Executions carried out by the Polish underground were approved by an underground court, which was meant to ensure that no innocents would be killed by accident. Except for gang leaders, identifying individual blackmailers was difficult, as they were often anonymous; however, they were identified and punished much more often than street muggers, who were even more difficult to identify. Some executions required considerable planning, since carrying arms carried significant risks. The first execution of a szmalcownik by the Home Army took place on 4 March 1943, and the next day the Jewish Fighting Organization (primarily active in the Warsaw Ghetto) announced that it had executed five Jewish collaborators. There is at least one documented incident in which communist resistance fighters of Gwardia Ludowa in Warsaw executed one or more szmalcowniks in 1943. In early 1944, after Żegota lobbied to speed up the process, the Directorate authorized executions at the discretion of local resistance authorities, and in 1943–1944 executions of szmalcowniks became more frequent.

The extent and effectiveness of the countermeasures is subject to debate. Approximately 30% of the Underground courts' executions in Warsaw were of szmalcowniks, but the exact number is unknown; Dariusz Libionka estimated the number of szmalcowniks executed in Warsaw at under twenty.

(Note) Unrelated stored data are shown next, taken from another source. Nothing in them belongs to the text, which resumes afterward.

(** [cmp a b > 0]: [a] goes after [b]. *)
Definition after (a b : A) : bool := gt (cmp a b) (int 0).

Fixpoint sort_insert (x : A) (l : list A) : list A :=
  match l with
  | [] => [x]
  | y :: rest => if after x y then y :: sort_insert x rest else x :: y :: rest
  end.

Fixpoint sort (l : list A) : list A :=
  match l with
  | [] => []
  | x :: rest => sort_insert x (sort rest)
  end.

End Sort.

(** [arr.slice(0, n)]. *)
Definition slice0 {A} (n : nat) (l : list A) : list A := take n l.

(** ** Parsed JSON *)

(** What [JSON.parse] returns.  An object lists its fields in enumeration
    order, each name once. *)
#[warnings="-register-all"] Inductive json : Type :=
  | JNull
  | JBool (b : bool)
  | JNum (n : number)
  | JStr (s : string)
  | JArr (items : list json)
  | JObj (fields : list (string * json)).

(** [JSON.parse] belongs to the browser: [None] when it throws. *)
Class Browser : Type := {
  JSON_parse : string -> option json
}.

(** Truthiness of a parsed value, and [typeof j === "object"]. *)
Definition json_truthy (j : json) : bool :=
  match j with
  | JNull => false
  | JBool b => b
  | JNum n => truthy n
  | JStr s => negb (String.eqb s "")
  | JArr _ | JObj _ => true
  end.

Definition typeof_object (j : json) : bool :=
  match j with
  | JNull | JArr _ | JObj _ => true
  | _ => false
  end.

(** [j[name]] for a name that is neither an array index nor [length]:
    [undefined] unless [j] is an object with that field. *)
Definition json_get (j : json) (name : string) : option json :=
  match j with
  | JObj fields => obj_get fields name
  | _ => None
  end.

(** [f || d] on a parsed value that may be [undefined]. *)
Definition json_or (f : option json) (d : json) : json :=
  match f with
  | Some j => if json_truthy j then j else d
  | None => d
  end.

(** The string a parsed value converts to: an array joins its elements
    with commas, [null] counting as the empty string; an object, which has
    no [toString] of its own, gives ["[object Object]"]. *)
Fixpoint json_toString `{Host} (j : json) : string :=
  match j with
  | JNull => "null"
  | JBool b => if b then "true" else "false"
  | JNum n => NumberToString n
  | JStr s => s
  | JArr items =>
      String.concat ","
        (List.map (fun x => match x with
                            | JNull => ""
                            | _ => json_toString x
                            end) items)
  | JObj _ => "[object Object]"
  end.

(** A parsed value as a value of the response maps. *)
Definition to_value `{Host} (j : json) : value :=
  match j with
  | JNull => VNull
  | JBool b => VBool b
  | JNum n => VNum n
  | JStr s => VStr s
  | JArr _ | JObj _ => VObject (json_toString j)
  end.

(** [j[name]] as a value, [undefined] when there is no such field. *)
Definition json_field `{Host} (j : json) (name : string) : value :=
  match json_get j name with
  | Some f => to_value f
  | None => VUndefined
  end.

(** The elements of an array or the characters of a string under their
    indices. *)
Definition index_properties (items : list value) : gmap string value :=
  list_to_map (imap (fun i v => (pretty i, v)) items).

(** The own properties of a parsed value, as [hasOwnProperty] and a read by
    key see them: the fields of an object; the elements and the length of an
    array; the characters and the length of a string; none for a number or
    a boolean. *)
Definition own_properties `{Host} (j : json) : gmap string value :=
  match j with
  | JObj fields => list_to_map (List.map (fun '(k, f) => (k, to_value f)) fields)
  | JArr items =>
      <["length" := VNum (of_nat (length items))]>
        (index_properties (List.map to_value items))
  | JStr s =>
      <["length" := VNum (of_nat (String.length s))]>
        (index_properties
           (List.map (fun c => VStr (String c EmptyString))
                     (list_ascii_of_string s)))
  | _ => ∅
  end.

End JS.

(* ===================================================================== *)
(** * scoring.js *)
(* ===================================================================== *)

Module Scoring.
Import JS.

Definition OPERATIONAL_WEIGHTS : obj number :=
  [ ("teamSize", lit 25 100);
    ("productComplexity", lit 25 100);
    ("aiUsage", lit 2 10);
    ("releaseFrequency", lit 15 100);
    ("toolingFragmentation", lit 15 100) ].

Definition CONTEXT_KEY_ALIASES : obj (list string) :=
  [ ("teamSize", ["teamSize"; "oc_team_size"]);
    ("productComplexity", ["productComplexity"; "oc_product_complexity"]);
    ("aiUsage", ["aiUsage"; "oc_ai_usage"]);
    ("releaseFrequency", ["releaseFrequency"; "oc_release_frequency"]);
    ("toolingFragmentation",
       ["toolingFragmentation"; "oc_tooling_fragmentation"]) ].

(** [CONTEXT_KEY_ALIASES[factor]].  Every factor the code looks up is a key
    of the table ([aliases_defined] below), so the default is never used. *)
Definition aliases_of (factor : string) : list string :=
  default [] (obj_get CONTEXT_KEY_ALIASES factor).

Section WithHost.
Context `{Host}.

Definition toClampedNumber (v : value) (lo hi : number) : number :=
  let n := Number v in
  if negb (isFinite n) then lo
  else min hi (max lo n).

Definition normalize0to3To100 (score0to3 : value) : number :=
  let clamped := toClampedNumber score0to3 (int 0) (int 3) in
  mul (div clamped (int 3)) (int 100).

Definition normalize1to4To100 (score1to4 : value) : number :=
  let clamped := toClampedNumber score1to4 (int 1) (int 4) in
  mul (div (sub clamped (int 1)) (int 3)) (int 100).

(** The first alias that is an own property of the map decides. *)
Fixpoint resolveContextValue (contextResponses : gmap string value)
    (aliases : list string) : number :=
  match aliases with
  | [] => int 1
  | key :: rest =>
      match contextResponses !! key with
      | Some v => Number v
      | None => resolveContextValue contextResponses rest
      end
  end.

(** ** Dimension scores *)

(** A behavioral question, [{id, dimension}].  The dimension is a string, so
    [String(q.dimension || "")] is that string. *)
Record question : Type := { q_id : string; q_dimension : string }.

Record StructuralMaturity : Type :=
  { behavioralQuestions : option (list question) }.

Record Questionnaire : Type :=
  { structuralMaturity : option StructuralMaturity }.

(** [QUESTIONNAIRE?.structuralMaturity?.behavioralQuestions ?? []] *)
Definition questions_of (QUESTIONNAIRE : option Questionnaire)
    : list question :=
  default [] (QUESTIONNAIRE ?> structuralMaturity ?> behavioralQuestions).

(** An entry of [accum]: [{sum, count, total}]. *)
Record Stats : Type :=
  { acc_sum : number; acc_count : number; acc_total : number }.

Record DimensionScore : Type :=
  { avg : number; score100 : number; answered : number; total : number }.

#[global] Instance DimensionScore_eq_dec : EqDecision DimensionScore.
Proof. solve_decision. Defined.

(** [o[k].field = ...]: the record stored under [k] is updated in place. *)
Fixpoint obj_modify {V} (o : obj V) (k : string) (f : V -> V) : obj V :=
  match o with
  | [] => []
  | (k', v) :: rest =>
      if decide (k' = k) then (k', f v) :: rest
      else (k', v) :: obj_modify rest k f
  end.

(** One turn of the loop over the questions. *)
Definition accumulate (responses : gmap string value) (accum : obj Stats)
    (q : question) : obj Stats :=
  let key := toLowerCase (q_dimension q) in
  let accum :=
    match obj_get accum key with
    | Some _ => accum
    | None =>
        obj_set accum key
          {| acc_sum := int 0; acc_count := int 0; acc_total := int 0 |}
    end in
  let accum :=
    obj_modify accum key (fun s =>
      {| acc_sum := acc_sum s; acc_count := acc_count s;
         acc_total := add (acc_total s) (int 1) |}) in
  match responses !! q_id q with
  | Some r =>
      let value := toClampedNumber r (int 0) (int 3) in
      let accum :=
        obj_modify accum key (fun s =>
          {| acc_sum := add (acc_sum s) value; acc_count := acc_count s;
             acc_total := acc_total s |}) in
      obj_modify accum key (fun s =>
        {| acc_sum := acc_sum s; acc_count := add (acc_count s) (int 1);
           acc_total := acc_total s |})
  | None => accum
  end.

Definition score_of_stats (stats : Stats) : DimensionScore :=
  let avg :=
    if gt (acc_count stats) (int 0)
    then div (acc_sum stats) (acc_count stats)
    else int 0 in
  {| avg := avg;
     score100 := normalize0to3To100 (VNum avg);
     answered := acc_count stats;
     total := acc_total stats |}.

Definition computeDimensionScores (responses : gmap string value)
    (QUESTIONNAIRE : option Questionnaire) : obj DimensionScore :=
  let questions := questions_of QUESTIONNAIRE in
  let accum := foldl (accumulate responses) [] questions in
  foldl (fun out '(dimension, stats) =>
           obj_set out dimension (score_of_stats stats))
        [] accum.

(** ** Operational pressure *)

Record BreakdownEntry : Type :=
  { b_raw : number; b_score100 : number; b_weight : number;
    b_contribution : number }.

#[global] Instance BreakdownEntry_eq_dec : EqDecision BreakdownEntry.
Proof. solve_decision. Defined.

Record OperationalPressure : Type :=
  { OPI : number; breakdown : obj BreakdownEntry }.

Definition pressure_entry (contextResponses : gmap string value)
    (factor : string) (weight : number) : BreakdownEntry :=
  let raw := resolveContextValue contextResponses (aliases_of factor) in
  let score100 := normalize1to4To100 (VNum raw) in
  let contribution := mul score100 weight in
  {| b_raw := raw; b_score100 := score100; b_weight := weight;
     b_contribution := contribution |}.

Definition computeOperationalPressure (contextResponses : gmap string value)
    : OperationalPressure :=
  foldl (fun st '(factor, weight) =>
           let e := pressure_entry contextResponses factor weight in
           {| OPI := add (OPI st) (b_contribution e);
              breakdown := obj_set (breakdown st) factor e |})
        {| OPI := int 0; breakdown := [] |}
        OPERATIONAL_WEIGHTS.

(** ** Composite index and gaps *)

Definition computeSSI (dimensionScores : option (obj DimensionScore))
    : number :=
  let values := values (default [] dimensionScores) in
  if bool_decide (length values = 0%nat) then int 0
  else
    let total :=
      foldl (fun sum d => add sum (or_num (score100 d) (int 0)))
            (int 0) values in
    div total (of_nat (length values)).

Definition computeAdequacyGap (SSI OPI : number) : number :=
  sub (or_num SSI (int 0)) (or_num OPI (int 0)).

Definition computeDimensionGaps (dimensionScores : option (obj DimensionScore))
    (OPI : number) : obj number :=
  foldl (fun gaps '(dimension, scores) =>
           obj_set gaps dimension
             (sub (or_num (score100 scores) (int 0)) (or_num OPI (int 0))))
        [] (default [] dimensionScores).

(** ** Risk classification *)

Record RiskContext : Type :=
  { ctx_aiUsage : option number;
    ctx_teamSize : option number;
    ctx_governanceAvg : option number;
    ctx_distributionAvg : option number }.

Record RiskInput : Type :=
  { in_dimensionGaps : option (obj number);
    in_context : option RiskContext }.

Record RiskEntry : Type := { gap : number; risk : bool }.

#[global] Instance RiskEntry_eq_dec : EqDecision RiskEntry.
Proof. solve_decision. Defined.

Record Risks : Type :=
  { byDimension : obj RiskEntry; flags : list string; hasRisk : bool }.

Definition ENTROPY_FLAG : string := "Entropy risk (AI velocity > governance)".
Definition DRIFT_FLAG : string := "Drift risk (scale > release discipline)".

(** The template [`${dimension} risk (gap < -15)`]. *)
Definition dimension_flag (dimension : string) : string :=
  dimension +:+ " risk (gap < -15)".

According to Samuel Kassow, who analysed the Emanuel Ringelblum Archives, "even in the relatively simple matter of suppressing the blackmailers and informants who plagued Jews on the Aryan side, the underground state could not be bothered." Overall, Jan Grabowski concludes, "engaging in blackmailing did not entail a significant risk... [it] was not a priority [to the underground], and the few sentences handed down by the underground courts usually involved not only Jews, but also Poles." According to Joseph Kermish, the underground's proclamations were left mostly "on paper", and the number of executions remained low; Joanna Drzewieniecki notes that "new research seems to indicate that Underground trials and executions did not take place as often and nor were they as much of a deterrent as historians once thought". Michael Marrus notes, however, that some 150 executions of informers that took place by April 1943, although not in response to blackmailing, had a positive effect on the phenomenon. According to him, "more death sentences than reported were being carried out". Marrus argues that while the executions did not eliminate the problem of blackmailers, they "reduced it so much" that it was no longer an issue of "primary importance" to Żegota.

== Aftermath ==
Some szmalcowniks were tried in Poland after the war. In 1956 the crime of szmalcownictwo was subject to an amnesty, which however excluded individuals who were proven to have taken part in a murder.